## Dataset entries
·····
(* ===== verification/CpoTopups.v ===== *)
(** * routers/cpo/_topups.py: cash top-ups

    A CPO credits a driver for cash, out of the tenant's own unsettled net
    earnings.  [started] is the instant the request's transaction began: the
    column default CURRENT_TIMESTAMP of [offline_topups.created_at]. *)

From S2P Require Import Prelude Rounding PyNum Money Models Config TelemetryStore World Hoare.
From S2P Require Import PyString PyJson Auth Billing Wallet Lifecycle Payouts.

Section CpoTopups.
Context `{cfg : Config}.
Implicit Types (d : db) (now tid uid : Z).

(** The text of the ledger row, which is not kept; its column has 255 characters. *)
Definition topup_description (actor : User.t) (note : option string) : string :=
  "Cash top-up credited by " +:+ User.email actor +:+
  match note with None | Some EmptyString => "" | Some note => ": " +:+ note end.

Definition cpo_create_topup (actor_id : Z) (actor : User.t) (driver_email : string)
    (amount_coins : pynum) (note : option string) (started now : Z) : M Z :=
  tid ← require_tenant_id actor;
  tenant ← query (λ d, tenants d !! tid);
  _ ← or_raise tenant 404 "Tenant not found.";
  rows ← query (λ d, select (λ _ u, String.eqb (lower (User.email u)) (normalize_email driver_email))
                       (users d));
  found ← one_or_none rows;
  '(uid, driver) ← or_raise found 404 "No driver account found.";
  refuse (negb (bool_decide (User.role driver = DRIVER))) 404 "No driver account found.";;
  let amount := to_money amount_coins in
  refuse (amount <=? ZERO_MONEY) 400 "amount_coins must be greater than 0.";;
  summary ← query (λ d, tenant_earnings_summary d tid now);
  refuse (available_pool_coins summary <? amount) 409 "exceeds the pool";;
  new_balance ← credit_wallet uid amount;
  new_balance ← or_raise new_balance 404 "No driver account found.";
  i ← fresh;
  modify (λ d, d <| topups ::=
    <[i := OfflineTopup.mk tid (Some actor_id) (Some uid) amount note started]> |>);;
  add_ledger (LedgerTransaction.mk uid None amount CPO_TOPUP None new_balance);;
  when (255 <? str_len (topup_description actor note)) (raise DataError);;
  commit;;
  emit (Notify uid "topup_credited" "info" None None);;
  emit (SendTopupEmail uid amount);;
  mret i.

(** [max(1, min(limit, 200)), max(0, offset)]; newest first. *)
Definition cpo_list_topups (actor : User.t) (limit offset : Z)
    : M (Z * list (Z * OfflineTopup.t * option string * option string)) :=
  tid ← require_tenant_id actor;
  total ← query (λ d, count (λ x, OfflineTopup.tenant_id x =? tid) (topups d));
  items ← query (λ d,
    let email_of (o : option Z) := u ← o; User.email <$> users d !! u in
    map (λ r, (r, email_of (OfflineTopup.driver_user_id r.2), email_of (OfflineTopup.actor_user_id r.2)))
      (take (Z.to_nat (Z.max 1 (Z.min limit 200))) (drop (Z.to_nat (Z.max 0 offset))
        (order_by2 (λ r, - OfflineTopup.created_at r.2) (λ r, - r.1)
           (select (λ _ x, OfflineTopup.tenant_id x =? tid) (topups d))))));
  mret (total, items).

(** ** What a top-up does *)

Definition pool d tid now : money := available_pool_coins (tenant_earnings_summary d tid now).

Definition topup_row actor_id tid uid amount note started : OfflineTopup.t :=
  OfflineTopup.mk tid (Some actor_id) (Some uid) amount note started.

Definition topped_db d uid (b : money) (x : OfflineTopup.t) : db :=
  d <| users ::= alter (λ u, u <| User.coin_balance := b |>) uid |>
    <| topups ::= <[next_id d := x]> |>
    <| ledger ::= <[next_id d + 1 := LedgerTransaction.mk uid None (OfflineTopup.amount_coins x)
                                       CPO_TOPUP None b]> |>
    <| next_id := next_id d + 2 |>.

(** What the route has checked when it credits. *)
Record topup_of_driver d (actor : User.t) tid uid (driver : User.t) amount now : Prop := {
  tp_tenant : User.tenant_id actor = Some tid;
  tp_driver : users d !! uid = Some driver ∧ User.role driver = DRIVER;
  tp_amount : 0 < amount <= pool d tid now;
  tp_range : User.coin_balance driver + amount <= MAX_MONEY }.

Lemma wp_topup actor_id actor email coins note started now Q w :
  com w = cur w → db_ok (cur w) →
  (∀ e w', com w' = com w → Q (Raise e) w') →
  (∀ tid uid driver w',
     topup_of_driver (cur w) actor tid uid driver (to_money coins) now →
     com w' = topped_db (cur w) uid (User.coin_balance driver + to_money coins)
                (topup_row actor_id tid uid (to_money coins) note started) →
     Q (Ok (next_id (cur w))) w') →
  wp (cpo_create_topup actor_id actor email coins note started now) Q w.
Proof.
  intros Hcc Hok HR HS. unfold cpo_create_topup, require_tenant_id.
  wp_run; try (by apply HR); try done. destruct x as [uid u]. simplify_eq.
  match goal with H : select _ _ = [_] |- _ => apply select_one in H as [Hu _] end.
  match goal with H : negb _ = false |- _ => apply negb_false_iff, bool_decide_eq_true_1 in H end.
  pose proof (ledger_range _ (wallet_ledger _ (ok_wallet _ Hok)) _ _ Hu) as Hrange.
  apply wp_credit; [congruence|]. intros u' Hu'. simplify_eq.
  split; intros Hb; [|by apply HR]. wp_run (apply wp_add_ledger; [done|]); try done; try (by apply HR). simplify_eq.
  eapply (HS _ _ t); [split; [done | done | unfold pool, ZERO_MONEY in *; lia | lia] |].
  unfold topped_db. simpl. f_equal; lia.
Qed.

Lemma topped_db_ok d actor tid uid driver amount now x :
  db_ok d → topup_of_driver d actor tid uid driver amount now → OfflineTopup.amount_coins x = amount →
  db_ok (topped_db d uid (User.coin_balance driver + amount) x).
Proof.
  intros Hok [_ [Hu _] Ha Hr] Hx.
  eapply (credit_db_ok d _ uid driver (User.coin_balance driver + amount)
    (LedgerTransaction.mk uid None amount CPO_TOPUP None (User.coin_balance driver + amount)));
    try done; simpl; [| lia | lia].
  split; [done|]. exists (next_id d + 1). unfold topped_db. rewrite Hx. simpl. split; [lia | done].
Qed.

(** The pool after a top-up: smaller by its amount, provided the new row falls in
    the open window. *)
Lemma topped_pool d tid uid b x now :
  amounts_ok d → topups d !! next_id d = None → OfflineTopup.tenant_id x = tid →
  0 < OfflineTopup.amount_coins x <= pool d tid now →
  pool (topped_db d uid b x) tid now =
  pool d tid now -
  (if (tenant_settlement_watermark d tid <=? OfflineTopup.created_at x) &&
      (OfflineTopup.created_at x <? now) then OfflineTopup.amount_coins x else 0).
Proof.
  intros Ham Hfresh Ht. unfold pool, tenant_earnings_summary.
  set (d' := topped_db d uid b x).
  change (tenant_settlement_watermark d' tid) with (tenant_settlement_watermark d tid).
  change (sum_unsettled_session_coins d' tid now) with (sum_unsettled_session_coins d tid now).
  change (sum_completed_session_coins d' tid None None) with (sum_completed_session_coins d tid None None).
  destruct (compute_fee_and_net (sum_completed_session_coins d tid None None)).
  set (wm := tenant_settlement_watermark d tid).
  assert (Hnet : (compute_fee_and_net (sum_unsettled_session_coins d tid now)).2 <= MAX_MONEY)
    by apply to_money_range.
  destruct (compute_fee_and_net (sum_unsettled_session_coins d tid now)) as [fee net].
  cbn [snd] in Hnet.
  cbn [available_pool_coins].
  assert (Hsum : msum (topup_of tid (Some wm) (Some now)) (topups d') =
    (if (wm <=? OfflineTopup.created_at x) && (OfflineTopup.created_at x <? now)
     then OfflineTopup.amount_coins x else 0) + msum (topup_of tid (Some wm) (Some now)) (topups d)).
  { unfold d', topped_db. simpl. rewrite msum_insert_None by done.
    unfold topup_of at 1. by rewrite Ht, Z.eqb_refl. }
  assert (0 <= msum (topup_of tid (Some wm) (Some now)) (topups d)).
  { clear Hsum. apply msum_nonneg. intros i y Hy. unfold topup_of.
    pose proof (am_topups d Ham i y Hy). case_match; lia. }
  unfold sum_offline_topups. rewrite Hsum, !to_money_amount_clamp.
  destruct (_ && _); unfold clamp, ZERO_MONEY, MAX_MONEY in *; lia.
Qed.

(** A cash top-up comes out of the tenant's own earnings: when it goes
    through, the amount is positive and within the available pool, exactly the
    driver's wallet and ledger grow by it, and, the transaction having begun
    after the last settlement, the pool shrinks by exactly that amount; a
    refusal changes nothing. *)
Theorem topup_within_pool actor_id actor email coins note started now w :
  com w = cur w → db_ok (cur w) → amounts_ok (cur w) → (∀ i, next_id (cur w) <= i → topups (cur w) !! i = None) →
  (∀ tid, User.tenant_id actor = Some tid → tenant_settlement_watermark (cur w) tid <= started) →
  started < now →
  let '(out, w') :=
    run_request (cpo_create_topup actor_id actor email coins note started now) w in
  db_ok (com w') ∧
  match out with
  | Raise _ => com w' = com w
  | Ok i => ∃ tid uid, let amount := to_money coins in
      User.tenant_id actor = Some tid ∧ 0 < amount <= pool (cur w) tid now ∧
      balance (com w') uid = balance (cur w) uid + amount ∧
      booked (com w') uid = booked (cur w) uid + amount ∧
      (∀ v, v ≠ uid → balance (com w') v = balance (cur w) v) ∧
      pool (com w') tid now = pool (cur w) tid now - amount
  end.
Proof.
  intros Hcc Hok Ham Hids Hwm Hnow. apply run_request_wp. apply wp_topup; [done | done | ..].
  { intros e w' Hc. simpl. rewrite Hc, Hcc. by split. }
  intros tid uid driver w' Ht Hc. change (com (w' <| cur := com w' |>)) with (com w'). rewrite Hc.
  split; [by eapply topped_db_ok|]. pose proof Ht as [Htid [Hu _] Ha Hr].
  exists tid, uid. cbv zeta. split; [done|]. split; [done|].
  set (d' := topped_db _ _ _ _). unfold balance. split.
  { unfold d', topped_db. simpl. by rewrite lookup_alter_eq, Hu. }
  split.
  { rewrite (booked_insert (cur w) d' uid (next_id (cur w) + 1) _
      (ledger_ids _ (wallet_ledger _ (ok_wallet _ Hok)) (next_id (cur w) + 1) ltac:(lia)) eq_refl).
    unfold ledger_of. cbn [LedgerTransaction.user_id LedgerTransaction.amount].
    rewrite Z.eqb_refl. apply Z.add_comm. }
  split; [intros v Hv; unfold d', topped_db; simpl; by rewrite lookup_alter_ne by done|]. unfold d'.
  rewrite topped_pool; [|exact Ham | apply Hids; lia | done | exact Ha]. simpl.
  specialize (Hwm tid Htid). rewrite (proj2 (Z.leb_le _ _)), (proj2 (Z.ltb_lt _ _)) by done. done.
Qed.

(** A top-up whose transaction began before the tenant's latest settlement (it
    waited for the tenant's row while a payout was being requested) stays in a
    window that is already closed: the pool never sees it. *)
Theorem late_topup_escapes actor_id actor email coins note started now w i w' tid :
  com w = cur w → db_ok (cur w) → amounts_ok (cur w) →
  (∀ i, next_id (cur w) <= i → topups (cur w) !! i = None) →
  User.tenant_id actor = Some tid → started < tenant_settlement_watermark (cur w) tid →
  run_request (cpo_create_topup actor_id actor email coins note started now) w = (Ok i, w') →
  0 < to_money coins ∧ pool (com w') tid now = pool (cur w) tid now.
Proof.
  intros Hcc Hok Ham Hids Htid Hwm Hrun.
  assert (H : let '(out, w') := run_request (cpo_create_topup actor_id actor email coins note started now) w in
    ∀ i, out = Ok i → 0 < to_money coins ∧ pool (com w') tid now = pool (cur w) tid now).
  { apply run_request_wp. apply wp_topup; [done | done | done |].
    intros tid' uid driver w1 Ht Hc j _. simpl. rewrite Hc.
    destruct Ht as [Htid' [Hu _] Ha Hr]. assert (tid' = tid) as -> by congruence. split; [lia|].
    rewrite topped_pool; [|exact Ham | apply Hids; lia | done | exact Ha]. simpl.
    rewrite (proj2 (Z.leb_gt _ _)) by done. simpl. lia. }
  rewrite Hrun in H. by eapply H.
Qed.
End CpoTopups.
·····
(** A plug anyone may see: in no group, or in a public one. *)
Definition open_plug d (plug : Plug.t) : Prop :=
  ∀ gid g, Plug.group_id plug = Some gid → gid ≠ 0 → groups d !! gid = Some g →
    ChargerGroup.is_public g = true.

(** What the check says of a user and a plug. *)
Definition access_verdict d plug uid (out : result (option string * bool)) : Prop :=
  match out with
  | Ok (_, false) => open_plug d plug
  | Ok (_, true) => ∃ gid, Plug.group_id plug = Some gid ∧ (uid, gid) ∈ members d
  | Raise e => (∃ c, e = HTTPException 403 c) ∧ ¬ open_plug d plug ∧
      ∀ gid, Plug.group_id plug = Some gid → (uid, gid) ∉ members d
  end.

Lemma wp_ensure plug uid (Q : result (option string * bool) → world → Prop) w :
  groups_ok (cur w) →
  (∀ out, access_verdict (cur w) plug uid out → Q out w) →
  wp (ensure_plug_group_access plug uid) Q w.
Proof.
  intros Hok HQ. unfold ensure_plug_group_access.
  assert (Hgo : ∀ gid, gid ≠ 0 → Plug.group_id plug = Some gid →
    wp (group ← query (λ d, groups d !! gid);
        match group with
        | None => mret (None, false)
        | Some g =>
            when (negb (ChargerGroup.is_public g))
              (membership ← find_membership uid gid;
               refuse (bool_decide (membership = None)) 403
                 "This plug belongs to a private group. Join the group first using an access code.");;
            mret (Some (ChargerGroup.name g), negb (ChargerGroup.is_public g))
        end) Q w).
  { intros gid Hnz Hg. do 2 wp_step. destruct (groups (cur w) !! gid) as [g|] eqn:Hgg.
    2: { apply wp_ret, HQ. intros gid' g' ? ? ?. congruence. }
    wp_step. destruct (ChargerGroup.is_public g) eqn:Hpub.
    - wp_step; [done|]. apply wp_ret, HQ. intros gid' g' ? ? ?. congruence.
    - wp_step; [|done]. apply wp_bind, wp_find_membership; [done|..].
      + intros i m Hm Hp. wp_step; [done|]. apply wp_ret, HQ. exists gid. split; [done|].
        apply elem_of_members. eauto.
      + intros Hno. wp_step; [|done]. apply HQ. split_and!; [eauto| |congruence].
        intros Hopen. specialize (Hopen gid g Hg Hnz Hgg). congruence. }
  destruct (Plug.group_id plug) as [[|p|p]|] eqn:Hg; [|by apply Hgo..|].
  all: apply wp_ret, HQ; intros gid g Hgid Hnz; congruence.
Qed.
·····
Reproduce word for word the material above, starting with the line that has "db_ok (com w') ∧" and stopping after the line that has "rewrite Z.eqb_refl. apply".

  db_ok (com w') ∧
  match out with
  | Raise _ => com w' = com w
  | Ok i => ∃ tid uid, let amount := to_money coins in
      User.tenant_id actor = Some tid ∧ 0 < amount <= pool (cur w) tid now ∧
      balance (com w') uid = balance (cur w) uid + amount ∧
      booked (com w') uid = booked (cur w) uid + amount ∧
      (∀ v, v ≠ uid → balance (com w') v = balance (cur w) v) ∧
      pool (com w') tid now = pool (cur w) tid now - amount
  end.
Proof.
  intros Hcc Hok Ham Hids Hwm Hnow. apply run_request_wp. apply wp_topup; [done | done | ..].
  { intros e w' Hc. simpl. rewrite Hc, Hcc. by split. }
  intros tid uid driver w' Ht Hc. change (com (w' <| cur := com w' |>)) with (com w'). rewrite Hc.
  split; [by eapply topped_db_ok|]. pose proof Ht as [Htid [Hu _] Ha Hr].
  exists tid, uid. cbv zeta. split; [done|]. split; [done|].
  set (d' := topped_db _ _ _ _). unfold balance. split.
  { unfold d', topped_db. simpl. by rewrite lookup_alter_eq, Hu. }
  split.
  { rewrite (booked_insert (cur w) d' uid (next_id (cur w) + 1) _
      (ledger_ids _ (wallet_ledger _ (ok_wallet _ Hok)) (next_id (cur w) + 1) ltac:(lia)) eq_refl).
    unfold ledger_of. cbn [LedgerTransaction.user_id LedgerTransaction.amount].
    rewrite Z.eqb_refl. apply Z.add_comm. }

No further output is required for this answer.